Samsø (Danemark), reportage
La toison frémissante sous le vent marin, une dizaine de brebis observent un homme paisible, en parka rouge, frapper une petite balle blanche. Sur l’île de Samsø, le golf est un sport populaire. Dès que le temps le permet, les pelouses verdoyantes du club municipal se transforment en fourmilière. En plus de son équipement, chaque joueur emporte avec lui un petit désherbeur à main. Car ici, point de pesticides : les cours sont entretenus par les ruminants, et les adhérents sont priés de mettre la main à la pâte. Les eaux d’irrigation sont récupérées dans des petites mares, et réutilisées grâce à des pompes alimentées par des panneaux solaires. Depuis trois ans, ce golf de 18 trous s’est mis au vert, par souci d’économies, mais pas seulement. « Nous voulons devenir d’ici à 2030 la première île sans énergie fossile », explique, enthousiaste, Jesper Rough Kristensen.
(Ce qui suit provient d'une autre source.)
(* ===== verification/_CoqProject ===== *)
-Q . S2P
Prelude.v
State.v
CurrentLimit.v
SpoolLogic.v
SpoolSpec.v
SpoolLiveness.v
Vehicle.v
Actuator.v
Throttle.v
Thrust.v
ThrustCurve.v
Arming.v
Output.v
Passthrough.v
Logging.v
ParamTable.v
Flight.v
(* ===== verification/State.v ===== *)
(** * The state of [AP_MotorsMulticopter]

    The members of the class, grouped: [Params] is the parameter table
    [var_info], [Thrust_Linearization] the member [thr_lin], [Limit] the
    struct [limit], [Inputs] the members of the base class the vehicle code
    sets between ticks, [Spool] the variables of the spool logic,
    [ThrottleSlew] the estimate of the rate of the throttle and [Motors]
    the object.  A field keeps the name of its C++ member without
    the leading underscore.  Each [set_] function writes one member and
    leaves the others as they are. *)

From Stdlib Require Import QArith ZArith Lqa.
From stdpp Require Import base decidable list.
From S2P Require Import Prelude.

(** ** Enumerations *)

(** [enum class SpoolState] *)
Inductive SpoolState :=
  | SHUT_DOWN
  | GROUND_IDLE
  | SPOOLING_UP
  | THROTTLE_UNLIMITED
  | SPOOLING_DOWN.

(** [enum class DesiredSpoolState] *)
Inductive DesiredSpoolState :=
  | DESIRED_SHUT_DOWN
  | DESIRED_GROUND_IDLE
  | DESIRED_THROTTLE_UNLIMITED.

(** [enum class PWMType], the values of the parameter PWM_TYPE. *)
Inductive PWMType :=
  | NORMAL
  | ONESHOT
  | ONESHOT125
  | BRUSHED
  | DSHOT150
  | DSHOT300
  | DSHOT600
  | DSHOT1200
  | PWM_RANGE
  | PWM_ANGLE.

#[export] Instance SpoolState_eq_dec : EqDecision SpoolState.
Proof. solve_decision. Defined.

#[export] Instance DesiredSpoolState_eq_dec : EqDecision DesiredSpoolState.
Proof. solve_decision. Defined.

#[export] Instance PWMType_eq_dec : EqDecision PWMType.
Proof. solve_decision. Defined.

(** The values of the parameter HOVER_LEARN. *)
Definition HOVER_LEARN_DISABLED : Z := 0.
Definition HOVER_LEARN_ONLY : Z := 1.
Definition HOVER_LEARN_AND_SAVE : Z := 2.

(** The constants of the hover throttle. *)
Definition AP_MOTORS_THST_HOVER_TC : Q := 10.
Definition AP_MOTORS_THST_HOVER_MIN : Q := 0.125.
Definition AP_MOTORS_THST_HOVER_MAX : Q := 0.6875.

(** The size of the per-motor arrays. *)
Definition AP_MOTORS_MAX_NUM_MOTORS : nat := 32.

(** ** Records *)

(** [struct AP_Motors_limit] *)
Record Limit := mkLimit {
  roll : bool;
  pitch : bool;
  yaw : bool;
  throttle_lower : bool;
  throttle_upper : bool;
}.

(** The member [thr_lin]: its parameters and the two values it derives. *)
Record Thrust_Linearization := mkThrLin {
  curve_expo : Q;
  spin_min : Q;
  spin_max : Q;
  batt_voltage_max : Q;
  batt_voltage_min : Q;
  batt_idx : nat;
  lift_max : Q;
  batt_voltage_filt : Q;
}.

(** The parameters of [var_info] that are members of the class itself. *)
Record Params := mkParams {
  yaw_headroom : Z;
  batt_current_max : Q;
  pwm_type : PWMType;
  pwm_min : Z;
  pwm_max : Z;
  pwm_min_configured : bool;
  pwm_max_configured : bool;
  spin_arm : Q;
  batt_current_time_constant : Q;
  throttle_hover : Q;
  throttle_hover_learn : Z;
  disarm_disable_pwm : bool;
  yaw_servo_angle_max_deg : Q;
  spool_up_time : Q;
  boost_scale : Q;
  slew_up_time : Q;
  slew_dn_time : Q;
  safe_time : Q;
  options : Z;
  spool_down_time : Q;
}.

(** What the vehicle code and the scheduler set between two ticks, and the
    clock [AP_HAL::micros()] as the tick reads it. *)
Record Inputs := mkInputs {
  armed : bool;
  interlock : bool;
  spoolup_block : bool;
  dt_s : Q;
  throttle_in : Q;
  roll_in_ff : Q;
  pitch_in_ff : Q;
  yaw_in_ff : Q;
  external_limits : Limit;
  micros : Z;
}.

(** The variables of the spool logic. *)
Record Spool := mkSpool {
  spool_desired : DesiredSpoolState;
  spool_state : SpoolState;
  spin_up_ratio : Q;
  throttle_thrust_max : Q;
  disarm_safe_timer : Q;
  thrust_boost : bool;
  thrust_balanced : bool;
  thrust_boost_ratio : Q;
}.

(** A first-order low-pass filter: its output and its time constant. *)
Record LowPassFilter := mkLPF {
  lpf_output : Q;
  lpf_tc : Q;
}.

(** The estimate of the rate of change of the throttle: the samples the
    derivative filter [_throttle_slew] holds, each with its timestamp in
    microseconds, newest first; the filter of the rate; the rate. *)
Record ThrottleSlew := mkSlew {
  throttle_slew : list (Q * Z);
  throttle_slew_filter : LowPassFilter;
  throttle_slew_rate : Q;
}.

(** The object. *)
Record Motors := mkMotors {
  params : Params;
  thr_lin : Thrust_Linearization;
  inputs : Inputs;
  limit : Limit;
  spool : Spool;
  throttle_limit : Q;
  throttle_filter : LowPassFilter;
  actuator : list Q;
  motor_enabled : list bool;
  motor_mask_override : Z;
  throttle_avg_max : Q;
  throttle_out : Q;
  slew : ThrottleSlew;
}.

(** ** Writing one member *)

Definition upd_params (f : Params -> Params) (m : Motors) : Motors :=
  mkMotors (f m.(params)) m.(thr_lin) m.(inputs) m.(limit) m.(spool)
    m.(throttle_limit) m.(throttle_filter) m.(actuator) m.(motor_enabled)
    m.(motor_mask_override) m.(throttle_avg_max) m.(throttle_out)
    m.(slew).

Definition upd_thr_lin (f : Thrust_Linearization -> Thrust_Linearization)
    (m : Motors) : Motors :=
  mkMotors m.(params) (f m.(thr_lin)) m.(inputs) m.(limit) m.(spool)
    m.(throttle_limit) m.(throttle_filter) m.(actuator) m.(motor_enabled)
    m.(motor_mask_override) m.(throttle_avg_max) m.(throttle_out)
    m.(slew).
Sexagénaire énergique, cet ancien commercial a vendu des brosses à dents et du papier-toilette. Il travaille désormais pour la promotion de son île durable, et conduit les visiteurs curieux aux quatre coins de ce bout de terre en transition. Car, sur ce gros îlot de 114 km2 — soit environ deux fois la surface de l’île bretonne de Sein — planté dans le détroit du Kattegat à une heure de bateau minimum du continent, la question du transport, et donc de la dépendance au pétrole, est cruciale. « Nous avons créé notre propre compagnie maritime, et nous avons acheté un ferry qui fonctionne au gaz naturel, détaille Jesper. Nous espérons en acheter un second prochainement. » Autre chantier, l’île ambitionne d’atteindre 50 % de véhicules électriques d’ici à 2020. D’ores et déjà, la municipalité s’est équipée d’une quinzaine de voitures fonctionnant à l’énergie solaire.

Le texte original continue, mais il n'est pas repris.